Following this intervention, his cachexia worsened, and repeat CT scan showed him to have multiple metastases. Progressive deterioration of his condition ultimately resulted in his death, five months after the laparoscopic gastrojejunostomy, in 2016.


 It is important to mention that this patient’s quality of life was quite good in all the intervals between his major procedures. He was compliant in terms of medication, as well as in terms of regular colonoscopic follow-up. He and his family participated in the decision making process at every stage, and it was felt by the operating team that this was a major factor in the extension of his life.

The x-ray appended with this article is a classic one, documenting his various procedures (fig 1). The paucity of gas in the right half of the abdomen suggests the right colectomy, the metallic tacks in the groin area indicate the hernioplasty, the circular rows of staplers in the left iliac fossa indicate the colorectal anastomosis, and the stent extending down to the duodenum (D3) points out the interventional radiology procedure for the Klatskin ‘s tumour.

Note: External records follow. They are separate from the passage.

(** * gnss_frequencies: frequency and aliasing engine

    A shallow embedding of [gnss_frequencies.py] (cpd/period conversion,
    alias folding, the orbital period formula, the harmonic generator, the
    peak classifier, the signals table, the catalogue assembly and its
    summary) and of the range search of [examples/basic_usage.py], with the
    properties the specification states and further properties of the code.

    The Python code computes on [float] and [int].  It is translated once,
    over an interface [PyFloat] of the float operations it uses, and run on
    two instances:

    - [Exact.xreal]: rationals extended with the infinities and NaN, every
      operation exact.  All finite binary64 values are rationals, so this is
      the code with rounding and overflow removed; the statements quantified
      over all frequencies or periods are proved here.
    - [Binary64]: the kernel's IEEE 754 binary64 numbers, i.e. CPython's
      [float] itself; concrete calls are evaluated here bit for bit, and a
      statement that rounding breaks is refuted here.

    Exceptions raised by the arithmetic ([ZeroDivisionError], [OverflowError],
    [ValueError]) or by a missing key ([KeyError]) are values of an error
    monad. *)

From Stdlib Require Import ZArith QArith Qabs Qround Qreduction Lqa Lia.
From Stdlib Require Import Bool List String Ascii DecimalString.
From Stdlib Require Import Sorted Permutation DecimalPos DecimalZ.
From Stdlib Require Import Floats.
Import ListNotations.

Set Implicit Arguments.
Local Open Scope Z_scope.

(* ================================================================== *)
(** ** Exceptions *)

Inductive exn : Set :=
| ZeroDivisionError
| OverflowError
| ValueError
| KeyError.

Inductive result (A : Type) : Type :=
| Ok (a : A)
| Raise (e : exn).

Arguments Ok {A} a.
Arguments Raise {A} e.

Definition bind {A B : Type} (r : result A) (k : A -> result B) : result B :=
  match r with
  | Ok a => k a
  | Raise e => Raise e
  end.

Declare Scope py_scope.
Delimit Scope py_scope with py.
Notation "x <- c ;; k" := (bind c (fun x => k))
  (at level 61, c at next level, right associativity) : py_scope.
Local Open Scope py_scope.

(** [for x in xs: acc = body(acc, x)], stopping at the first exception. *)
Fixpoint foldM {A S : Type} (body : S -> A -> result S) (xs : list A) (s : S)
  : result S :=
  match xs with
  | [] => Ok s
  | x :: xs' => s' <- body s x ;; foldM body xs' s'
  end.

(* ================================================================== *)
(** ** Python containers and formatting *)

(** [range(lo, hi)]: the integers [lo], [lo+1], ..., [hi-1]. *)
Fixpoint range_from (lo : Z) (n : nat) : list Z :=
  match n with
  | O => []
  | S n' => lo :: range_from (lo + 1) n'
  end.

Definition range (lo hi : Z) : list Z := range_from lo (Z.to_nat (hi - lo)).

(** [str(z)] and the format [{z:+d}]. *)
Definition str (z : Z) : string := NilZero.string_of_int (Z.to_int z).

Definition str_signed (z : Z) : string :=
  if z <? 0 then str z else ("+" ++ str z)%string.

(** A [dict] keeps its keys in insertion order; assigning to a key that is
    present replaces the value in place. *)
Section Dict.
Variables (K V : Type) (keq : K -> K -> bool).

Definition dict : Type := list (K * V).

Fixpoint dict_get (k : K) (d : dict) : option V :=
  match d with
  | [] => None
  | (k', v) :: d' => if keq k k' then Some v else dict_get k d'
  end.

Fixpoint dict_set (k : K) (v : V) (d : dict) : dict :=
  match d with
  | [] => [(k, v)]
  | (k', v') :: d' =>
      if keq k k' then (k', v) :: d' else (k', v') :: dict_set k v d'
  end.

Fixpoint dict_del (k : K) (d : dict) : dict :=
  match d with
  | [] => []
  | (k', v') :: d' => if keq k k' then d' else (k', v') :: dict_del k d'
  end.

Definition dict_keys (d : dict) : list K := map fst d.
End Dict.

The suppressed T cell function permits the growth of malignancies. Reviewing 2100 cases of HIV positive individuals in a surgical department, Dua commented on the heavier workload for the surgical teams with prolongation of life in patients infected with HIV [4]. Major abdominal surgery for lymphomas, ileo caecal tuberculosis and abdominal Kaposi’s, were undertaken, along with splenectomies for HIV linked thrombocytopenia. Multiple ano rectal neoplastic conditions, from Anal Intraepithelial Neoplasia (AIN) to rectal lymphoma, Kaposi’s sarcoma and squamous cell carcinoma were described in this group. However, there was no patient reported with multiple pathology in this large series.

We ourselves are in the process of reporting five HIV/AIDS patients who underwent minimally invasive esophagectomy. One of these patients died of progressive pulmonary complications.

The 30 day post-operative mortality in this group of patients was studied by King [5]. There was a definite increase in mortality in HIV infected, compared to uninfected individuals. CD4 count was 90, and the viral count was 1.5Lakhs, but was that was in our single patient mortality.  This statement applies to the study by King et al. The viral count (direct) and the CD4 count (inverse) were proportionate indicators of the degree of risk. Once more in this large series multiple surgical procedures were not described.

In the rest of published English literature, we could not find a longitudinal follow-up of a HIV/AIDS patient with multiple major surgical interventions as we have described in this case report.


An HIV/AIDS patient in this report was followed up for nine years, during which he underwent multiple major laparoscopic interventions, four for cancer and one for bilateral hernia. The procedures conferred a good quality of life during those nine years. This is the first such report in English medical literature.